TASK REQUIREMENTS:
The answer must restate the records below word for word.

Stored items:
(** * aws_cli_tool: guardrails and command dispatch

    A shallow embedding of [aws_cli_tool.py].  The three handlers
    ([handle_ec2_commands], [handle_s3_commands], [handle_route53_commands])
    and [main] are written in a small state-and-exception monad over a
    [World] that holds what the script can observe or change: the remote
    provider behind the boto3 clients, the log of remote calls, the terminal,
    the local files and the process-wide string hash. *)

From Stdlib Require Import ZArith Lia.
From stdpp Require Import base option list strings pretty gmap.

Local Open Scope string_scope.
Local Open Scope Z_scope.
Local Open Scope list_scope.
Fixpoint assoc_get (k : string) (d : list (string * pyval)) : option pyval :=
  match d with
  | [] => None
  | (k', v) :: d' => if String.eqb k k' then Some v else assoc_get k d'
  end.

Record Response := {
  status_code : Z;
  json_body : option pyval   (* None: the body is not JSON *)
}.

(** One answer of the health endpoint to one [GET /health]: how long the
    call took (milliseconds) and either a reply or a failure (refused
    connection, timeout, ...). *)
Record HttpOutcome := {
  took : N;
  reply : option Response
}.

Definition connection_refused : HttpOutcome := {| took := 0; reply := None |}.

(** ** Processes *)

Inductive CmdlineOutcome :=
  | Cmdline (argv : list string)
  | CmdNoSuchProcess
  | CmdAccessDenied.

Record Proc := {
  cmdline : CmdlineOutcome;   (* what psutil.Process(pid).cmdline() gives *)
  signalable : bool;          (* false: os.kill raises PermissionError *)
  dies_on_term : bool         (* exits within the grace period on SIGTERM *)
}.

Inductive Signal := SIGTERM | SIGKILL.

(** ** The PID file *)

Inductive FileData :=
  | Readable (text : string)
  | Unreadable.               (* read_text raises an I/O error *)

(** ** Events and the world *)

Inductive Event :=
  | EvPrint (line : string)
  | EvPrintField (label : string) (v : pyval)
  | EvLogAppend (line : string)
  | EvHealthGet (timeout : Z) (o : HttpOutcome)
  | EvSleep (ms : Z)
  | EvKill (pid : Z) (sig : Signal)
  | EvOpenLogs
  | EvSpawn (argv : list string) (child : option Z)
  | EvWritePid (text : string)
  | EvUnlinkPid.

Record World := {
  sys_executable : string;
  SERVICE_DIR : string;
  pid_file : option FileData;      (* PID_FILE; None: it does not exist *)
  procs : gmap Z Proc;             (* the process table *)
  health : list HttpOutcome;       (* what the next GET /health calls yield *)
  spawn_result : option Z;         (* PID of the next Popen; None: it fails *)
  clock : Z;                       (* time.time(), in milliseconds *)
  trace : list Event               (* oldest first *)
}.

Definition set_pid_file (f : option FileData) (w : World) : World :=
  {| sys_executable := sys_executable w; SERVICE_DIR := SERVICE_DIR w;
     pid_file := f; procs := procs w; health := health w;
     spawn_result := spawn_result w; clock := clock w; trace := trace w |}.

Definition set_procs (p : gmap Z Proc) (w : World) : World :=
  {| sys_executable := sys_executable w; SERVICE_DIR := SERVICE_DIR w;
     pid_file := pid_file w; procs := p; health := health w;
     spawn_result := spawn_result w; clock := clock w; trace := trace w |}.

Definition set_health (h : list HttpOutcome) (w : World) : World :=
  {| sys_executable := sys_executable w; SERVICE_DIR := SERVICE_DIR w;
     pid_file := pid_file w; procs := procs w; health := h;
     spawn_result := spawn_result w; clock := clock w; trace := trace w |}.

Definition set_spawn_result (r : option Z) (w : World) : World :=
  {| sys_executable := sys_executable w; SERVICE_DIR := SERVICE_DIR w;
     pid_file := pid_file w; procs := procs w; health := health w;
     spawn_result := r; clock := clock w; trace := trace w |}.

RESPONSE:
(** * aws_cli_tool: guardrails and command dispatch

    A shallow embedding of [aws_cli_tool.py].  The three handlers
    ([handle_ec2_commands], [handle_s3_commands], [handle_route53_commands])
    and [main] are written in a small state-and-exception monad over a
    [World] that holds what the script can observe or change: the remote
    provider behind the boto3 clients, the log of remote calls, the terminal,
    the local files and the process-wide string hash. *)

From Stdlib Require Import ZArith Lia.
From stdpp Require Import base option list strings pretty gmap.

Local Open Scope string_scope.
Local Open Scope Z_scope.
Local Open Scope list_scope.
Fixpoint assoc_get (k : string) (d : list (string * pyval)) : option pyval :=
  match d with
  | [] => None
  | (k', v) :: d' => if String.eqb k k' then Some v else assoc_get k d'
  end.

Record Response := {
  status_code : Z;
  json_body : option pyval   (* None: the body is not JSON *)
}.

(** One answer of the health endpoint to one [GET /health]: how long the
    call took (milliseconds) and either a reply or a failure (refused
    connection, timeout, ...). *)
Record HttpOutcome := {
  took : N;
  reply : option Response
}.

Definition connection_refused : HttpOutcome := {| took := 0; reply := None |}.

(** ** Processes *)

Inductive CmdlineOutcome :=
  | Cmdline (argv : list string)
  | CmdNoSuchProcess
  | CmdAccessDenied.

Record Proc := {
  cmdline : CmdlineOutcome;   (* what psutil.Process(pid).cmdline() gives *)
  signalable : bool;          (* false: os.kill raises PermissionError *)
  dies_on_term : bool         (* exits within the grace period on SIGTERM *)
}.

Inductive Signal := SIGTERM | SIGKILL.

(** ** The PID file *)

Inductive FileData :=
  | Readable (text : string)
  | Unreadable.               (* read_text raises an I/O error *)

(** ** Events and the world *)

Inductive Event :=
  | EvPrint (line : string)
  | EvPrintField (label : string) (v : pyval)
  | EvLogAppend (line : string)
  | EvHealthGet (timeout : Z) (o : HttpOutcome)
  | EvSleep (ms : Z)
  | EvKill (pid : Z) (sig : Signal)
  | EvOpenLogs
  | EvSpawn (argv : list string) (child : option Z)
  | EvWritePid (text : string)
  | EvUnlinkPid.

Record World := {
  sys_executable : string;
  SERVICE_DIR : string;
  pid_file : option FileData;      (* PID_FILE; None: it does not exist *)
  procs : gmap Z Proc;             (* the process table *)
  health : list HttpOutcome;       (* what the next GET /health calls yield *)
  spawn_result : option Z;         (* PID of the next Popen; None: it fails *)
  clock : Z;                       (* time.time(), in milliseconds *)
  trace : list Event               (* oldest first *)
}.

Definition set_pid_file (f : option FileData) (w : World) : World :=
  {| sys_executable := sys_executable w; SERVICE_DIR := SERVICE_DIR w;
     pid_file := f; procs := procs w; health := health w;
     spawn_result := spawn_result w; clock := clock w; trace := trace w |}.

Definition set_procs (p : gmap Z Proc) (w : World) : World :=
  {| sys_executable := sys_executable w; SERVICE_DIR := SERVICE_DIR w;
     pid_file := pid_file w; procs := p; health := health w;
     spawn_result := spawn_result w; clock := clock w; trace := trace w |}.

Definition set_health (h : list HttpOutcome) (w : World) : World :=
  {| sys_executable := sys_executable w; SERVICE_DIR := SERVICE_DIR w;
     pid_file := pid_file w; procs := procs w; health := h;
     spawn_result := spawn_result w; clock := clock w; trace := trace w |}.

Definition set_spawn_result (r : option Z) (w : World) : World :=
  {| sys_executable := sys_executable w; SERVICE_DIR := SERVICE_DIR w;
     pid_file := pid_file w; procs := procs w; health := health w;
     spawn_result := r; clock := clock w; trace := trace w |}.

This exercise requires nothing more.